Data records:
------------------------------
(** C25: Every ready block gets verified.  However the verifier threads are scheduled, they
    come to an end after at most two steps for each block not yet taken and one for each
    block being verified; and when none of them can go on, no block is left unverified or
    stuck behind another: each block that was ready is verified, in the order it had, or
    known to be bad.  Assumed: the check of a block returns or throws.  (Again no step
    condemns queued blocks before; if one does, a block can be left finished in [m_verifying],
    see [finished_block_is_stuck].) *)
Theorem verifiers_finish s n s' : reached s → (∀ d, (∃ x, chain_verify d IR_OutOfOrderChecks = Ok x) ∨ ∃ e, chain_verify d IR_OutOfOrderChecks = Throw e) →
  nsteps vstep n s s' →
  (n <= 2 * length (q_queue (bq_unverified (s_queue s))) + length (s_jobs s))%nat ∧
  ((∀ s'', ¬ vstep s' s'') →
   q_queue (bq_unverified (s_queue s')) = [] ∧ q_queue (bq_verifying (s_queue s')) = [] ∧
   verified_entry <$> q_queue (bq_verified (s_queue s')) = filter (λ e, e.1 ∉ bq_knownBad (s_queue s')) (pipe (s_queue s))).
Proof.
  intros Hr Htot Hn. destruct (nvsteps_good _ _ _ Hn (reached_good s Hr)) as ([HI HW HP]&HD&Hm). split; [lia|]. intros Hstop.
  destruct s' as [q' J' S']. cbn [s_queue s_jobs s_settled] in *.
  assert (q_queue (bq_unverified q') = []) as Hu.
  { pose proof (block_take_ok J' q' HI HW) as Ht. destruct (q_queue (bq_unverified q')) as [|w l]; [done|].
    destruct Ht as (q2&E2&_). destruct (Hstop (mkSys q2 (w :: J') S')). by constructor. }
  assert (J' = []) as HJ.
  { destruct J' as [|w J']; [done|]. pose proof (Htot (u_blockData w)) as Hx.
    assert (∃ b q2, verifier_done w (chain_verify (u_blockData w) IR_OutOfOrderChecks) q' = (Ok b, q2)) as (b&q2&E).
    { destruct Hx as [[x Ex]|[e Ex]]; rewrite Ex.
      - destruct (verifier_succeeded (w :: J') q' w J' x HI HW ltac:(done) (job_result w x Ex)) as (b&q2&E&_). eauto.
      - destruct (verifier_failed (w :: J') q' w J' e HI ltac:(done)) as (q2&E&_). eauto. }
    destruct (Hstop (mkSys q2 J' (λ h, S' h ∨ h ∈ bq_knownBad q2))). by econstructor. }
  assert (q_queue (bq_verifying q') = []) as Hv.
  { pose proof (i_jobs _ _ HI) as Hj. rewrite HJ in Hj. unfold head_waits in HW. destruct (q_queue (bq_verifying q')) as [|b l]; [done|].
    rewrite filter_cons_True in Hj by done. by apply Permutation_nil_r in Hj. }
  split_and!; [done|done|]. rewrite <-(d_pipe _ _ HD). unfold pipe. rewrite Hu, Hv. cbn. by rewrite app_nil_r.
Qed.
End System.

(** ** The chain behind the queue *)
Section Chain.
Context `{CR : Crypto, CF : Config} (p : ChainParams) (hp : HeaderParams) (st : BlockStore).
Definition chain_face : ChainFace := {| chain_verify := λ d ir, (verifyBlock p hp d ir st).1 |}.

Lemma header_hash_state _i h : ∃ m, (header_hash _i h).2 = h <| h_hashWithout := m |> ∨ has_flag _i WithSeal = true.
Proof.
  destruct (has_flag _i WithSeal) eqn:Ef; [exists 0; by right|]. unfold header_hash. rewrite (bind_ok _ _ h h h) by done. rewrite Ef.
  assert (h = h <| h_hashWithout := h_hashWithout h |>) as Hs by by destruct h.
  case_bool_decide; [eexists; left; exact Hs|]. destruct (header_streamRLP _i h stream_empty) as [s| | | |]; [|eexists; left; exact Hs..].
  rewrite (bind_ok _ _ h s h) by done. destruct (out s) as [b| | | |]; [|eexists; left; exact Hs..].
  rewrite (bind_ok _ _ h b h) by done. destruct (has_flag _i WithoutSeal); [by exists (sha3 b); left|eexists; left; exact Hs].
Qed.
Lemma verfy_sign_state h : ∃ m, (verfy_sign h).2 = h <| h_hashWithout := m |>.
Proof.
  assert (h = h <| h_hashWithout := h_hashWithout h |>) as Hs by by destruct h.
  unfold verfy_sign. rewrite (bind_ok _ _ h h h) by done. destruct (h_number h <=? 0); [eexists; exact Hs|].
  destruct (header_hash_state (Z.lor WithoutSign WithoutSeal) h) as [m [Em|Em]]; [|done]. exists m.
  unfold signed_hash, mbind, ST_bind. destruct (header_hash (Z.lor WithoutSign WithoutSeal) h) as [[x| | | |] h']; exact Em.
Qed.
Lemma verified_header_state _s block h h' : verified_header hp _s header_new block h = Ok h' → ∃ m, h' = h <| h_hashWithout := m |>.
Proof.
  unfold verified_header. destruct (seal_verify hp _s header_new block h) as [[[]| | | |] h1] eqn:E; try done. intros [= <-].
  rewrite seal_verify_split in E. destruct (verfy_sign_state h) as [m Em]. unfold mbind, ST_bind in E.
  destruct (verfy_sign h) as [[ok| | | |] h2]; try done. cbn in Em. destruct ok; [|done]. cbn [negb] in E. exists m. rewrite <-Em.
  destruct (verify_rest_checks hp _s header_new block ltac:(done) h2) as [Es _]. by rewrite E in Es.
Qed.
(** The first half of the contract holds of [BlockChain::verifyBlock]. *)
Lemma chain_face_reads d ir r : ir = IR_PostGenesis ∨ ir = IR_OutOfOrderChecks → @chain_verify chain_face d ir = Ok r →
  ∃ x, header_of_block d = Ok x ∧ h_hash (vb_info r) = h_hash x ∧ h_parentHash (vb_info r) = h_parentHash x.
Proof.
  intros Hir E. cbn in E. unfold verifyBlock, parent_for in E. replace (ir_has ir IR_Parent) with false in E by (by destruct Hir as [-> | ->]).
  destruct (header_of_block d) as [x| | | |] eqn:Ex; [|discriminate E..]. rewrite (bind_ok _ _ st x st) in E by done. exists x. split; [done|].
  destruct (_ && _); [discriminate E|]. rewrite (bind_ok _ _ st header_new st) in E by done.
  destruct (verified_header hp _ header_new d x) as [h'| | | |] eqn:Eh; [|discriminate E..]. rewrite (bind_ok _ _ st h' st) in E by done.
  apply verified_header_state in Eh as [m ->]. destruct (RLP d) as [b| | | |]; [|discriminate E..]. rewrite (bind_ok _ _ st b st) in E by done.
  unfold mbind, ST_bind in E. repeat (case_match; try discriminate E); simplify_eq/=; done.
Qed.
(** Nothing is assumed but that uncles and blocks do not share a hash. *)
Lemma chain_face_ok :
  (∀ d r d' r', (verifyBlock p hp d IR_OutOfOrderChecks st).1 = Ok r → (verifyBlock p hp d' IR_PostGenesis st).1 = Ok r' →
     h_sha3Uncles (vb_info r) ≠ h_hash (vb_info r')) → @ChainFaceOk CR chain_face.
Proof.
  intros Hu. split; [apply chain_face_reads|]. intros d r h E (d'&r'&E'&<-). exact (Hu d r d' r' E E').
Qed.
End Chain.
------------------------------
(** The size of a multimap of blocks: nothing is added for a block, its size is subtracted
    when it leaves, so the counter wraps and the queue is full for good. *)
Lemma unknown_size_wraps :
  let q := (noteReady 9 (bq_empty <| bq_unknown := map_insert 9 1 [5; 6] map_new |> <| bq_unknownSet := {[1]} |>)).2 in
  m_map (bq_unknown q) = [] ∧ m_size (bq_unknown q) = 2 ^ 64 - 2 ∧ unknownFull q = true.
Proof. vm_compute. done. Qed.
------------------------------
— WHAT IS BEING ASKED —
The lines above that hold "exact" are the result; show every one of them.

— TASK RESULT —
  case_bool_decide; [eexists; left; exact Hs|]. destruct (header_streamRLP _i h stream_empty) as [s| | | |]; [|eexists; left; exact Hs..].
  rewrite (bind_ok _ _ h s h) by done. destruct (out s) as [b| | | |]; [|eexists; left; exact Hs..].
  rewrite (bind_ok _ _ h b h) by done. destruct (has_flag _i WithoutSeal); [by exists (sha3 b); left|eexists; left; exact Hs].
  unfold verfy_sign. rewrite (bind_ok _ _ h h h) by done. destruct (h_number h <=? 0); [eexists; exact Hs|].
  unfold signed_hash, mbind, ST_bind. destruct (header_hash (Z.lor WithoutSign WithoutSeal) h) as [[x| | | |] h']; exact Em.
  intros Hu. split; [apply chain_face_reads|]. intros d r h E (d'&r'&E'&<-). exact (Hu d r d' r' E E').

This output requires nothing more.